A stranglehold of sanctions imposed by the UK, US and EU on Russia following its invasion of Ukraine has greatly restricted the ability of Moscow and other sanctioned entities to access and move finances.

Their bite is only expected to grow deeper, raising questions about how Moscow and other targeted entities, like Russian individuals and companies, will generate funds, move money internationally and access foreign exchange going forward. Gold and illicit networks are likely to be part of the answer.

As it finds itself increasingly cut off from foreign currency and financial systems, illicit gold markets and gold laundering are one way Moscow (and other sanctioned actors) could seek to generate profits and move finances across borders. Gold can be physically moved around the world outside of digital financial networks, including SWIFT financial messaging, making it difficult to track. Gold is also easily laundered in global markets through not declaring or disguising its origins. Moscow could use foreign exchange reserves accessed through illicit gold markets for imports, to fund Russian military operations or to compensate sanctioned Russian oligarchs for their losses. Separate from Moscow, other sanctioned actors may also make use of criminal networks to launder and smuggle gold.

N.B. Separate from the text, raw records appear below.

(** ** Examples *)
Definition demo_pub (epoch base : Z) : Publisher :=
  mkPublisher epoch epoch base base base false false false 0 false false [] 0 0 base 0 0 false ∅ [] [] [] 0.
Definition demo_penv : PubEnv := mkPubEnv 7 1 (2 ^ 20) false.
Definition demo_sizes : list Z := [2; 3; 1].
Definition demo_header (seq n : Z) : Batch := mkBatch seq 1 1 7 0 n [seq].
Definition demo_lops : list lop :=
  [LSent (demo_header 0 2) 100 256 0 1; LSent (demo_header 2 1) 102 192 1 2; LCommit 1; LAck 5 1; LSent (demo_header 1 3) 101 320 1 3].
Definition lrun_do (e : PubEnv) (base : Z) (sizes : list Z) (p : Publisher) (ops : list lop) : lworld :=
  foldl (do_lop e base sizes) (mkLworld p ∅ 0) ops.
Definition demo_world : lworld := lrun_do demo_penv 5 demo_sizes (demo_pub 1 5) demo_lops.

Lemma demo_start : session_start 5 (demo_pub 1 5).
Proof. by split_and!. Qed.
Lemma demo_fits : acked_at 5 demo_sizes (batches demo_sizes) < 2 ^ 64 /\ batches demo_sizes < U64_MAX.
Proof. split; reflexivity. Qed.
Lemma demo_sizes_ok : Forall (fun n => 0 < n) demo_sizes.
Proof. unfold demo_sizes. forall_list; lia. Qed.

Lemma lrun_do_snoc e base sizes p ops o :
  lrun e base sizes (mkLworld p ∅ 0) ops (lrun_do e base sizes p ops) -> lop_ok sizes (lrun_do e base sizes p ops) o ->
  lrun e base sizes (mkLworld p ∅ 0) (ops ++ [o]) (lrun_do e base sizes p (ops ++ [o])).
Proof. intros H1 H2. unfold lrun_do at 1. rewrite foldl_app. by apply lrun_snoc. Qed.
Ltac lop_ok_solve := cbn [lop_ok]; split_and!; solve [reflexivity|vm_compute; congruence|apply (bool_decide_unpack _); vm_compute; exact I].
Lemma demo_run : lrun demo_penv 5 demo_sizes (mkLworld (demo_pub 1 5) ∅ 0) demo_lops demo_world.
Proof.
  unfold demo_world, demo_lops.
  refine (lrun_do_snoc _ _ _ _ [_; _; _; _] _ _ _); [|lop_ok_solve]. refine (lrun_do_snoc _ _ _ _ [_; _; _] _ _ _); [|lop_ok_solve].
  refine (lrun_do_snoc _ _ _ _ [_; _] _ _ _); [|lop_ok_solve]. refine (lrun_do_snoc _ _ _ _ [_] _ _ _); [|lop_ok_solve].
  refine (lrun_do_snoc _ _ _ _ [] _ _ _); [apply lrun_nil|lop_ok_solve].
Qed.

Lemma retained_until_committed_witness :
  lw_committed demo_world = 1 /\ exists u, u ∈ unacked_batches (lw_pub demo_world) /\ current_batch_seq u = 2.
Proof.
  split; [reflexivity|].
  destruct (retained_until_committed demo_penv 5 demo_sizes ltac:(cbn; lia) ltac:(lia) demo_sizes_ok demo_fits (demo_pub 1 5) demo_lops demo_world
    demo_start demo_run) as [H _].
  destruct (H 2) as [Hc|?]; [apply (bool_decide_unpack _); vm_compute; exact I|by vm_compute in Hc|done].
Defined.

Definition demo_committed : lworld := do_lop demo_penv 5 demo_sizes demo_world (LCommit 3).
Lemma demo_committed_run : lrun demo_penv 5 demo_sizes (mkLworld (demo_pub 1 5) ∅ 0) (demo_lops ++ [LCommit 3]) demo_committed.
Proof. apply lrun_snoc; [exact demo_run|lop_ok_solve]. Qed.
Lemma ack_retires_recorded_prefix_witness :
  Forall (fun u => 2 <= current_batch_seq u) (unacked_batches (process_ack demo_penv (lw_pub demo_committed) 7 10).2).
Proof.
  apply (ack_retires_recorded_prefix demo_penv 5 demo_sizes ltac:(cbn; lia) ltac:(lia) demo_sizes_ok demo_fits (demo_pub 1 5) (demo_lops ++ [LCommit 3])
    demo_committed 7 2 demo_start demo_committed_run); [vm_compute; split; congruence|vm_compute; congruence| |reflexivity].
  intros i Hi. assert (i = 0 \/ i = 1) as [-> | ->] by lia; apply (bool_decide_unpack _); vm_compute; exact I.
Defined.

(** A reconnect whose reported prefix covers a batch that was sent and not yet
    recorded: the cursor passes the batch without its messages, so the next
    acknowledgement retires a batch that the broker has not committed.  Here the
    broker committed batch 0 of 10 messages; batch 1 is released. *)
Example trim_race_retires_uncommitted :
  let p := sent_batch demo_penv (demo_pub 1 0) (demo_header 1 10) 101 320 0 1 in
  let p := session_opened demo_penv p (mkSessionOpenAck 1 (Some 0) OPEN_OK) in
  let p := sent_batch demo_penv p (demo_header 0 10) 100 320 0 1 in
  let p := (process_ack demo_penv p 0 10).2 in
  unacked_batches p = [] /\ released p = [100; 101] /\ ack_received p = 10.
Proof. by vm_compute. Qed.

(** A fence that finds a batch acknowledged before it was recorded counts its
    messages again. *)
Example fence_counts_acknowledged_batch_again :
  let p := (process_ack demo_penv (demo_pub 1 0) 0 10).2 in
  let p := sent_batch demo_penv p (demo_header 0 10) 100 320 0 1 in
  let p := HandleSessionFenced demo_penv p (mkSessionFenced 0 true) id true (Some 0) 2 [] in
  order5_last_ack_hwm p = 20 /\ unacked_batches p = [].
Proof. by vm_compute. Qed.

(** The credit of a fence during the drain of the durable acknowledgements does
    not move the mark that the next acknowledgement is compared with. *)
Example drain_credit_counted_twice :
  let e := mkPubEnv 7 2 (2 ^ 20) true in
  let p := sent_batch e (demo_pub 1 0) (demo_header 0 10) 100 320 0 1 in
  let p := p <| publish_finished := true |> <| ack_drain_active := true |> in
  let p := HandleSessionFenced e p (mkSessionFenced 0 true) id true (Some 0) 2 [] in
  ack_received (process_ack e p 0 10).2 = 20.
Proof. by vm_compute. Qed.

(** A batch that a rollover sends from its owned copy keeps the number it had in
    the old session.  When the next session is fenced after it committed the
    batch, its new number is not looked at and the batch is sent once more. *)
Example owned_copy_sent_again :
  let e := mkPubEnv 7 2 (2 ^ 20) true in
  let p := sent_batch e (demo_pub 1 0) (demo_header 0 10) 100 320 0 1 in
  let p := sent_batch e p (demo_header 1 10) 101 320 0 1 in
  let p := HandleSessionFenced e p (mkSessionFenced 0 true) id true (Some 0) 2 [] in
  let q := HandleSessionFenced e p (mkSessionFenced 0 true) id true (Some 0) 3 [] in
  ((fun u => (original_batch_seq u, current_batch_seq u, u_session_epoch u)) <$> unacked_batches p) = [(1, 0, 2)] /\
  ((fun b => (h_batch_seq b, h_session_epoch32 b, h_body b)) <$> resent q) = [(0, 2, [1]); (0, 3, [1])].
Proof. by vm_compute. Qed.
(* ===== verification/PublisherRollover.v ===== *)
(** The rollover of a publisher to a new session (src/client/publisher_session.cc):
    what a fence leaves of the retained batches and how they are sent again. *)

From S2P Require Import Prelude Sorting PublisherLedger.

(** * The rollover *)
Section resubmit.
  Context (e : PubEnv).

(** Every retained batch is in a slot of its own. *)
Definition pinned (p : Publisher) : Prop :=
  Forall (fun u => wire u = None /\ exists slot b, pool_batch u = Some slot /\ pool p !! slot = Some b) (unacked_batches p) /\
  NoDup (concat (slot_list <$> unacked_batches p)).

(** What a pass over [suffix] leaves: the first [k] batches are on the recovery
    queue, restamped; it stops before the end only where the publisher is shut
    down, which a failed enqueue does. *)
Record resubmitted (new_epoch recovery new_seq : Z) (ok : list bool) (suffix : list UnackedBatch) (p : Publisher)
    (n : Z) (q : Publisher) (k : nat) : Prop := {
  rs_count : (k <= length suffix)%nat;
  rs_queue : requeued q = requeued p ++ concat (slot_list <$> take k suffix);
  rs_keep slot : slot ∉ concat (slot_list <$> suffix) -> pool q !! slot = pool p !! slot;
  rs_stamp j u slot b : (j < k)%nat -> suffix !! j = Some u -> pool_batch u = Some slot -> pool p !! slot = Some b ->
    pool q !! slot = Some (restamp e b (new_seq + Z.of_nat j) new_epoch recovery);
  rs_stop : (k < length suffix)%nat -> shutdown q = true;
  rs_all : k = length suffix -> n = new_seq + Z.of_nat (length suffix) /\ shutdown q = shutdown p;
  rs_ok : shutdown p = false -> Forall (fun o => o = true) ok -> k = length suffix;
  rs_rest : q <| pool := pool p |> <| requeued := requeued p |> <| shutdown := shutdown p |> = p;
}.

Lemma slot_of_suffix v slot suffix : v ∈ suffix -> pool_batch v = Some slot -> slot ∈ concat (slot_list <$> suffix).
Proof.
  intros Hv Hs. apply list_elem_of_In, in_concat. exists (slot_list v).
  split; [by apply list_elem_of_In, list_elem_of_fmap_2|]. unfold slot_list. rewrite Hs. by left.
Qed.

Lemma resubmitted_cons new_epoch recovery new_seq ok u suffix p slot b n q k :
  pool_batch u = Some slot -> pool p !! slot = Some b -> slot ∉ concat (slot_list <$> suffix) ->
  resubmitted new_epoch recovery (new_seq + 1) (tail ok) suffix
    (p <| pool ::= <[slot := restamp e b new_seq new_epoch recovery]> |> <| requeued ::= fun q => q ++ [slot] |>) n q k ->
  resubmitted new_epoch recovery new_seq ok (u :: suffix) p n q (S k).
Proof.
  intros Hs Hb Hns [R1 R2 R3 R4 R5 R6 R7 R8]. assert (Hsl : slot_list u = [slot]) by (unfold slot_list; by rewrite Hs).
  split; rewrite ?fmap_cons; cbn [length take concat]; rewrite ?fmap_cons, ?Hsl; cbn [app concat].
  - lia.
  - rewrite R2. cbn. by rewrite <- app_assoc.
  - intros sl [Hne Hsl']%not_elem_of_cons. rewrite R3 by done. cbn. by rewrite lookup_insert_ne.
  - intros [|j] v sl c Hj Hv Hvs Hc; cbn in Hv.
    + injection Hv as <-. rewrite Hs in Hvs. injection Hvs as <-. rewrite R3 by done. cbn.
      rewrite lookup_insert_eq, Z.add_0_r. by assert (c = b) as -> by congruence.
    + assert (Hne : slot <> sl).
      { intros <-. apply Hns. eapply slot_of_suffix; [by eapply list_elem_of_lookup_2|done]. }
      rewrite (R4 j v sl c) by (done || lia || (cbn; by rewrite lookup_insert_ne)). do 2 f_equal. lia.
  - intros Hk. apply R5. lia.
  - intros [= Hk]. destruct (R6 Hk) as [-> ->]. split; [lia|by destruct p].
  - intros Hp Hf. f_equal. apply R7; [by destruct p|]. destruct Hf; [constructor|done].
  - apply (f_equal (fun x => x <| pool := pool p |> <| requeued := requeued p |>)) in R8. destruct p. exact R8.
Qed.

Lemma resubmit_loop_pinned new_epoch recovery now suffix : forall ok new_seq p,
  0 <= new_seq -> new_seq + Z.of_nat (length suffix) < 2 ^ 64 ->
  Forall (fun u => wire u = None /\ exists slot b, pool_batch u = Some slot /\ pool p !! slot = Some b) suffix ->
  NoDup (concat (slot_list <$> suffix)) ->
  exists n q k, resubmit_loop e new_epoch recovery now ok suffix new_seq p = (n, q) /\
    resubmitted new_epoch recovery new_seq ok suffix p n q k.
Proof.
  induction suffix as [|u suffix IH]; intros ok new_seq p Hn Hlt Hok Hnd; cbn [resubmit_loop].
  { exists new_seq, p, 0%nat. split; [done|]. split; cbn; rewrite ?app_nil_r, ?Z.add_0_r; try done; try lia. by destruct p. }
  apply Forall_cons in Hok as [(Hw & slot & b & Hs & Hb) Hok].
  assert (Hsl : slot_list u = [slot]) by (unfold slot_list; by rewrite Hs).
  destruct (shutdown p) eqn:Hsh.
  { exists new_seq, p, 0%nat. split; [done|]. split; cbn; rewrite ?app_nil_r; try done; try lia; [congruence|by destruct p]. }
  unfold header_of_record. rewrite Hw, Hs. cbn [mbind option_bind]. rewrite Hb. cbv beta iota zeta.
  rewrite fmap_cons in Hnd. cbn [concat] in Hnd. rewrite Hsl in Hnd. apply NoDup_cons in Hnd as [Hns Hnd]. cbn [length] in Hlt.
  assert (Hmatch : exists d, match ok with [] => (true, []) | o :: ok => (o, ok) end = (d, tail ok) /\ (d = true \/ ok <> [] /\ ~ Forall (fun o => o = true) ok)).
  { destruct ok as [|[] ok]; eexists; (split; [reflexivity|]); [by left..|right]. split; [done|]. intros Hf%Forall_inv. done. }
  destruct Hmatch as (d & -> & Hd). rewrite (u64_id (new_seq + 1)) by (word_unfold; lia).
  set (b' := restamp e b new_seq new_epoch recovery). destruct d.
  - set (p1 := p <| pool ::= <[slot := b']> |> <| requeued ::= fun q => q ++ [slot] |>).
    destruct (IH (tail ok) (new_seq + 1) p1) as (n & q & k & Hq & Hr); [lia|lia| |done|].
    { apply Forall_forall. intros v Hv. rewrite Forall_forall in Hok. destruct (Hok v Hv) as (Hvw & sl & c & Hvs & Hc). split; [done|].
      exists sl, c. split; [done|]. cbn. rewrite lookup_insert_ne; [done|]. intros <-. apply Hns. by eapply slot_of_suffix. }
    exists n, q, (S k). split; [exact Hq|]. by eapply resubmitted_cons.
  - destruct Hd as [|[_ Hd]]; [done|]. eexists _, _, 0%nat. split; [reflexivity|].
    split; cbn; rewrite ?app_nil_r; try done; try lia; [|by destruct p; cbn in *; subst].
    intros sl Hsl'. rewrite lookup_insert_ne; [done|]. intros <-. apply Hsl'. rewrite Hsl. by left.
Qed.
End resubmit.

(** The report of a fence: the session's first [committed] batches. *)
Definition fence_reports (f : SessionFenced) (committed : Z) : Prop :=
  if has_committed_prefix f then committed_batch_seq f = committed - 1 /\ 0 < committed else committed = 0.

Section rollover.
  Context `{StdSort} (e : PubEnv) (base : Z) (sizes : list Z) (w : lworld) (f : SessionFenced).
  Hypothesis base_ok : 0 <= base.
  Hypothesis sizes_ok : Forall (fun n => 0 < n) sizes.
  Hypothesis fits : acked_at base sizes (batches sizes) < 2 ^ 64 /\ batches sizes < U64_MAX.
  Hypothesis winv : linv base sizes w.
  Hypothesis all_recorded : forall i, 0 <= i < batches sizes -> i ∈ lw_recorded w.
  Hypothesis reports : fence_reports f (lw_committed w).
#[local] Abbreviation p := (lw_pub w).
#[local] Abbreviation C := (lw_committed w).
#[local] Abbreviation r := (session_next_retire_batch_seq (lw_pub w)).

Lemma all_unacked : current_batch_seq <$> unacked_batches p = seqZ r (batches sizes - r).
Proof. rewrite (li_unacked _ _ _ winv). apply filter_all. intros i Hi%elem_of_seqZ. apply all_recorded. pose proof (li_cursor _ _ _ winv). lia. Qed.

Lemma committed_by_spec u : u ∈ unacked_batches p -> committed_by f u = bool_decide (current_batch_seq u < C).
Proof.
  intros Hu. pose proof (li_rec _ _ _ winv) as Hr. rewrite Forall_forall in Hr. destruct (Hr u Hu) as [Ho _].
  assert (Hin : current_batch_seq u ∈ current_batch_seq <$> unacked_batches p) by (by apply list_elem_of_fmap_2).
  rewrite all_unacked in Hin. apply elem_of_seqZ in Hin. pose proof (li_cursor _ _ _ winv).
  unfold committed_by, fence_reports in *. rewrite Ho. destruct (has_committed_prefix f); cbn.
  - destruct reports as [-> Hpos]. case_bool_decide; lia.
  - rewrite bool_decide_false by lia. done.
Qed.

Definition to_retire : list UnackedBatch := take (Z.to_nat (C - r)) (unacked_batches p).
Definition to_resubmit : list UnackedBatch := drop (Z.to_nat (C - r)) (unacked_batches p).

Lemma unacked_split :
  unacked_batches p = to_retire ++ to_resubmit /\ current_batch_seq <$> to_retire = seqZ r (C - r) /\
  current_batch_seq <$> to_resubmit = seqZ C (batches sizes - C).
Proof.
  pose proof (li_cursor _ _ _ winv). pose proof (li_committed _ _ _ winv). unfold to_retire, to_resubmit.
  split; [by rewrite take_drop|]. rewrite fmap_take, fmap_drop, all_unacked.
  replace (batches sizes - r) with ((C - r) + (batches sizes - C)) by lia. rewrite seqZ_app by lia.
  rewrite take_app_length', drop_app_length' by (rewrite length_seqZ; lia). split; [done|]. f_equal. lia.
Qed.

The wheels of the global illicit gold market are well oiled and offer a variety of economic options to an increasingly beleaguered Moscow, along with other sanctioned actors (See: Illicit gold markets in East and Southern Africa, GI-TOC, 2021). It is therefore critical to understand the potential for using criminal networks to move and launder gold to evade sanctions. Developing targeted responses to tackle abuse of gold markets will not only be critical to maximize the effectiveness of responses, but also to minimize unintended harms.